First of all, where you hospitalized?
Who diagnosed concussion?
3 1/2 hours unconscious is a long time.
After the 1st, especially if unconsciousness and duration are accurate, you should have been in the hospital for at least 2 days. (actually ICU) MRI should have been taken immediately.
Epidural hematoma is almost completely ruled out, as you would almost definitely be dead after the 1st 36 hours. However, a subdural hematoma could have been present.
While there are too many questions unanswered, there is also too much that needs to be tested.
What you describe has a strong possibility of being post concussion syndrome.
However, X-rays-MRI-CT need to rule out fractures, previous bleeds, lesions, etc..
Hi
Welcome to the MedHelp forum!
What you probably have is not concussion but damage to frontal lobe of the brain.
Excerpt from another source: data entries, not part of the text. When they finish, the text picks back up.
(** ** [lab_resolve] *)

Definition keeps_labs (e : event) : bool := match e with Ev c => match c with DeleteLab _ _ => false | _ => true end end.
Definition extends (w w' : world) : Prop := exists l, log w' = log w ++ l /\ Forall (fun e => keeps_labs e = true) l.

#[export] Instance extends_preorder : PreOrder extends.
Proof.
  split.
  - intros w. exists []. by rewrite app_nil_r.
  - intros w1 w2 w3 (l1 & H1 & F1) (l2 & H2 & F2). exists (l1 ++ l2). rewrite H2, H1, app_assoc. split; [done|by apply Forall_app].
Qed.
Lemma quiet_extends w w' : quiet w w' -> extends w w'.
Proof. intros [(l & Hl & F) _]. exists l. split; [done|]. eapply Forall_impl; [exact F|]. by intros [A []]. Qed.

(** Whether the reconciler knows the lab of the session. *)
Definition known_lab (s : session) (w : world) : bool := ostr_truthy (or_else (s_cml_lab_id s) (resolved_lab_ids w !! s_id s)).

(** What a resolution does to the labs and to what is tracked. *)
Inductive resolution (s : session) (w w' : world) : Prop :=
| Untouched : imports (log w') = imports (log w) -> resolved_lab_ids w' = resolved_lab_ids w ->
    freshly_imported_sessions w' = freshly_imported_sessions w -> resolution s w w'
| Resolved (fresh : bool) (lab : string) : known_lab s w = false -> str_truthy lab = true ->
    imports (log w') = imports (log w) ++ (if fresh then [lab] else []) ->
    resolved_lab_ids w' = <[s_id s := lab]> (resolved_lab_ids w) ->
    freshly_imported_sessions w' = (if fresh then {[s_id s]} ∪ freshly_imported_sessions w else freshly_imported_sessions w) ->
    resolution s w w'.

Lemma quiet_untouched s w w' : quiet w w' -> resolution s w w'.
Proof. intros Hq. apply Untouched; [by apply imports_quiet|apply Hq..]. Qed.
Lemma resolution_quiet s w w' w'' : resolution s w w' -> quiet w' w'' -> resolution s w w''.
Proof.
  intros Hr Hq. pose proof (imports_quiet _ _ Hq) as Hi. destruct Hq as (_ & Hr' & Hf').
  destruct Hr as [H1 H2 H3|fresh lab H0 Ht H1 H2 H3]; [apply Untouched; congruence|].
  apply (Resolved s w w'' fresh lab); congruence.
Qed.

Lemma get_definition_returns id : returns (get_definition id).
Proof.
  unfold get_definition. apply returns_bind; [by intros w; cbn; eauto|]. intros [d|]; [apply returns_ret|apply or_return_returns].
Qed.
Lemma reuse_returns s : returns (try_reuse_existing_lab s).
Proof.
  unfold try_reuse_existing_lab. destruct (s_worker_id s), (s_worker_ip s); try apply returns_ret.
  destruct (_ || _); [apply returns_ret|apply or_return_returns].
Qed.

(** What is known of one import. *)
Lemma import_fresh_run s topology w : exists o w', import_fresh_lab s topology w = (Ok o, w') /\ extends w w' /\
  resolved_lab_ids w' = resolved_lab_ids w /\ freshly_imported_sessions w' = freshly_imported_sessions w /\
  imports (log w') = imports (log w) ++ match o with Some id => if str_truthy id then [id] else [] | None => [] end.
Proof.
  assert (forall w, exists o w', mret (M := prog) (None (A := string)) w = (Ok o, w') /\ extends w w' /\
    resolved_lab_ids w' = resolved_lab_ids w /\ freshly_imported_sessions w' = freshly_imported_sessions w /\
    imports (log w') = imports (log w) ++ match o with Some id => if str_truthy id then [id] else [] | None => [] end) as Hnone.
  { intros w1. exists None, w1. split; [done|]. by rewrite app_nil_r. }
  unfold import_fresh_lab. destruct (or_else _ _) as [yaml|]; [|apply Hnone].
  destruct (str_truthy yaml); [|apply Hnone].
  set (c := ImportLab (s_worker_ip s) yaml (s_name s)).
  assert (forall o, match answer _ (log w) c with Ok r => o = r | Err _ => o = None end -> exists o w',
    or_return (ask c) None w = (Ok o, w') /\ extends w w' /\ resolved_lab_ids w' = resolved_lab_ids w /\
    freshly_imported_sessions w' = freshly_imported_sessions w /\
    imports (log w') = imports (log w) ++ match o with Some id => if str_truthy id then [id] else [] | None => [] end) as Hc.
  { intros o Ho. exists o, (w <| log := log w ++ [Ev c] |>). unfold or_return, try_, ask. cbn [resolved_lab_ids freshly_imported_sessions log].
    split; [destruct (answer _ _ _); subst; done|]. split; [exists [Ev c]; split; [done|by repeat constructor]|]. do 2 (split; [done|]).
    change (log _) with (log w ++ [Ev c]) at 1. rewrite imports_app. f_equal. unfold c at 1. cbn [imports_from import_result]. rewrite app_nil_r. fold c.
    destruct (answer _ _ c); subst; done. }
  destruct (answer _ (log w) c) as [r|e] eqn:Ha; [apply (Hc r)|apply (Hc None)]; done.
Qed.

(** A resolution: what is imported is what is said to be. *)
Definition import_of (o : option LabResolutionResult) : list string :=
  match o with Some r => if freshly_imported r then [lab_id r] else [] | None => [] end.

Lemma resolve_for_run s topology w : exists o w', resolve_lab_for_instance s topology w = (Ok o, w') /\ extends w w' /\
  resolved_lab_ids w' = resolved_lab_ids w /\ freshly_imported_sessions w' = freshly_imported_sessions w /\
  imports (log w') = imports (log w) ++ import_of o /\ match o with Some r => str_truthy (lab_id r) = true | None => True end.
Proof.
  assert (forall w0, quiet w w0 -> exists o w',
    (imported ← import_fresh_lab s topology;
     mret (match imported with Some id => if str_truthy id then Some {| lab_id := id; freshly_imported := true |} else None | None => None end)) w0
    = (Ok o, w') /\ extends w w' /\ resolved_lab_ids w' = resolved_lab_ids w /\
    freshly_imported_sessions w' = freshly_imported_sessions w /\
    imports (log w') = imports (log w) ++ import_of o /\ match o with Some r => str_truthy (lab_id r) = true | None => True end) as Hfresh.
  { intros w0 Hq. destruct (import_fresh_run s topology w0) as (o & w' & Hr & He & H1 & H2 & H3).
    rewrite (run_bind _ _ _ _ _ Hr). eexists _, w'. split; [done|].
    split; [etransitivity; [by apply quiet_extends|done]|]. rewrite H1, H2, H3, (imports_quiet _ _ Hq). destruct Hq as (_ & -> & ->).
    do 2 (split; [done|]). destruct o as [id|]; [|done]. by destruct (str_truthy id) eqn:Ht. }
  unfold resolve_lab_for_instance.
  destruct (returns_run _ w (get_definition_returns (s_definition_id s))) as (d & w1 & Hd).
  rewrite (run_bind _ _ _ _ _ Hd). pose proof (quiet_get_definition (s_definition_id s) w) as Hq. rewrite Hd in Hq. cbn [snd] in Hq.
  assert (exists reused w2, (if match d with Some d => d_lab_reuse_enabled d | None => false end then try_reuse_existing_lab s else mret None) w1
    = (Ok reused, w2) /\ quiet w w2) as (reused & w2 & Hr & Hq2).
  { destruct (match d with Some d => _ | None => _ end).
    - destruct (returns_run _ w1 (reuse_returns s)) as (o & w2 & Hr). exists o, w2. split; [done|].
      pose proof (quiet_reuse s w1) as Hq1. rewrite Hr in Hq1. by etransitivity.
    - by exists None, w1. }
  rewrite (run_bind _ _ _ _ _ Hr). destruct reused as [id|]; [|by apply Hfresh].
  destruct (str_truthy id) eqn:Ht; [|by apply Hfresh].
  eexists _, w2. split; [done|]. split; [by apply quiet_extends|]. cbn [import_of freshly_imported lab_id].
  rewrite app_nil_r, (imports_quiet _ _ Hq2). by destruct Hq2 as (_ & -> & ->).
Qed.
Damage to the frontal lobe of the brain causes frontal encephalomalacia. This lobe is associated with mood and memory. Thus any damage to this lobe can lead to long term memory loss, mood swings, talking too much, and energy bursts leading to over activity. Long term complication is chance of schizophrenia.
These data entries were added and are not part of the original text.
(* ===== verification/LabletReconcilerProps.v ===== *)
(** * What a visit of the lablet reconciler does

    The deadline of a session comes first, a visit always answers, only labs that the
    reconciler imported are deleted, and a definition that was read is never read again. *)
From S2P Require Import Prelude PyData Enums LabletSession Programs Reconciliation PipelineTemplates LifecycleHandler LabletServices StepHandlers LabletReconciler StepHandlersProps.
From Stdlib Require Import Ascii.

(** ** The deadline *)
Section Deadline.
Context `{Services} (cfg : settings).
Import SessionStatus.

Lemma timeslot_over_run s e w : truthy (s_timeslot_end s) = true -> session_time (s_timeslot_end s) = Ok e ->
  timeslot_over s w = (Ok (dt_us e <=? clock (log w)), w <| log := log w ++ [Ev Now] |>).
Proof. intros Ht He. unfold timeslot_over. rewrite Ht. unfold mbind, prog_bind, now, lift. by rewrite He. Qed.

Lemma overdue_run s status e w :
  enum_call (s_status s) = Ok status -> status ∉ expiry_exempt -> truthy (s_timeslot_end s) = true ->
  session_time (s_timeslot_end s) = Ok e -> dt_us e <= clock (log w) ->
  (reconcile_inner cfg s w).2 = w <| log := log w ++ [Ev Now; Ev (ExpireSession (s_id s) "timeslot_expired")] |>.
Proof.
  intros Hs Hx Ht He Hc. unfold reconcile_inner. rewrite Hs. rewrite bool_decide_eq_false_2 by done.
  unfold try_, mbind, prog_bind. rewrite (timeslot_over_run _ _ _ Ht He). rewrite (proj2 (Z.leb_le _ _) Hc). cbn [negb].
  unfold answered, handle_expired, try_, mbind, prog_bind, ask. cbn. change [Ev Now; ?x] with ([Ev Now] ++ [x]).
  rewrite app_assoc. by destruct (answer _ _ _) as [[]|x].
Qed.

(** (C21) A session whose deadline has passed, in any status but the four of a session that
    ends, is only expired: the visit reads the clock, makes that one call, and does nothing
    for its status. *)
Theorem overdue_is_only_expired s status e w :
  enum_call (s_status s) = Ok status -> status ∉ expiry_exempt -> truthy (s_timeslot_end s) = true ->
  session_time (s_timeslot_end s) = Ok e -> dt_us e <= clock (log w) ->
  (exists r, (reconcile_inner cfg s w).1 = Ok (Answer r)) /\
  (reconcile_inner cfg s w).2 = w <| log := log w ++ [Ev Now; Ev (ExpireSession (s_id s) "timeslot_expired")] |>.
Proof.
  intros Hs Hx Ht He Hc. split; [|by eapply overdue_run].
  unfold reconcile_inner. rewrite Hs. rewrite bool_decide_eq_false_2 by done.
  unfold try_, mbind, prog_bind. rewrite (timeslot_over_run _ _ _ Ht He). rewrite (proj2 (Z.leb_le _ _) Hc). cbn [negb].
  unfold answered, handle_expired, try_, mbind, prog_bind, ask. destruct (answer _ _ _) as [[]|x]; cbn; eauto.
Qed.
Encephalomalacia is not an illness. It is basically a softening of the brain matter as a result of an ischemia or infarction, degenerative changes, infection, craniocerebral trauma, or other injury. In your case it could be the blow to the front. Usually this is not reversible. Treatment is just supportive. If there is a clot blocking the blood supply then this can be treated. Please discuss with your neurologist. A MRI of the brain should be done. The blow to the back could be the cause for color changes and an examination of eye with focus on retina is a must.
It may also be concussion but chances are less. It is difficult to comment beyond this at this stage. Please let me know if there is any thing else and do keep me posted. Take care!
I diagnosed concussion because I had pretty much all the symptoms of one. And I didn't go to the hospital for two reasons 1) I didn't feel like trusting my driving skills after that 2) I did a typical test for "serious" head trama (watching what your eyes do, how long you can focus on things ext) so I knew it wasn't "serious" so I didn't think to go. I know thats bad but what can I say.
And your right I'd have to get some actual testing done before anything could be confirmed. But you still helped none the less. Thanks
Your impressions, and Dr. Nee's comments, are a little misguided and misleading.
A concussion is not a diagnosis, it is an effect. A concussion is a description of the mechanical motion, and common associated symptoms, of general head trauma.
It's like calling an intestinal issue "IBS" or Colitis.
Those are very general terms covering a multitude of diagnosis.
If a concussion has occurred, it's important to determine any underlying injury. All potential issues as mentioned by myself, and DR. Nee, are possible as a result of a concussion. (or illness, or many other factors)
Your test for "serious" head injury is extremely inaccurate and dangerous. I can't even begin to list the many reasons why, and important factors missed.
However, any loss of consciousness, is considered major.